*** Opening Exercise inputs ***
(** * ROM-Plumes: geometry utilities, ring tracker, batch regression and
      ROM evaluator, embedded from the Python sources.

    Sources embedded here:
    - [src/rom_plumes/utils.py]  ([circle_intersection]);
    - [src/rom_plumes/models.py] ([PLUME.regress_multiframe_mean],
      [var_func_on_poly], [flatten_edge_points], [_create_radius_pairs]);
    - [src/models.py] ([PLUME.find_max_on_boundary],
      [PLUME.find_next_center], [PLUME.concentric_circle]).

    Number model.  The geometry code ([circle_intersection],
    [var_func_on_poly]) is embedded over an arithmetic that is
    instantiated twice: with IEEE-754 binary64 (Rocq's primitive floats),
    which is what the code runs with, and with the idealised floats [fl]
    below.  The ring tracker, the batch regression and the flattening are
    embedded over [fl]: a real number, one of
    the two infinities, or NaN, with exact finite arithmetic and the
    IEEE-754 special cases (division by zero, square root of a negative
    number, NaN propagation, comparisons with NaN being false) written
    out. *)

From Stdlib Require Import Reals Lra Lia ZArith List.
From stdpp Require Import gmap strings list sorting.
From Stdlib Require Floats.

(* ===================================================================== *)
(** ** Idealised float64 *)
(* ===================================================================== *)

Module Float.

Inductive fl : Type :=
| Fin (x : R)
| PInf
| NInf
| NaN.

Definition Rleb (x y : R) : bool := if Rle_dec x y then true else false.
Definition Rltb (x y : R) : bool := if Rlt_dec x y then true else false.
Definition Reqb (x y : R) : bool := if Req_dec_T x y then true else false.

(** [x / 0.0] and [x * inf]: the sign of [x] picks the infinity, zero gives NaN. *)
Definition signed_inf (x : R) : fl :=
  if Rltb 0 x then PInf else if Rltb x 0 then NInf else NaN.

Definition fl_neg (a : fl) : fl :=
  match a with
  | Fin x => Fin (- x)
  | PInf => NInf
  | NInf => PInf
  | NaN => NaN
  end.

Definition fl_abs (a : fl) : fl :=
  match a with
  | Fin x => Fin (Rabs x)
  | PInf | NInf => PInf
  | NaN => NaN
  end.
*** Closing Exercise inputs ***
## The problem
Beginning with the first line of the listing above, print each line exactly until you have printed the line that contains "which is what".

## Solution for this exercise
(** * ROM-Plumes: geometry utilities, ring tracker, batch regression and
      ROM evaluator, embedded from the Python sources.

    Sources embedded here:
    - [src/rom_plumes/utils.py]  ([circle_intersection]);
    - [src/rom_plumes/models.py] ([PLUME.regress_multiframe_mean],
      [var_func_on_poly], [flatten_edge_points], [_create_radius_pairs]);
    - [src/models.py] ([PLUME.find_max_on_boundary],
      [PLUME.find_next_center], [PLUME.concentric_circle]).

    Number model.  The geometry code ([circle_intersection],
    [var_func_on_poly]) is embedded over an arithmetic that is
    instantiated twice: with IEEE-754 binary64 (Rocq's primitive floats),
    which is what the code runs with, and with the idealised floats [fl]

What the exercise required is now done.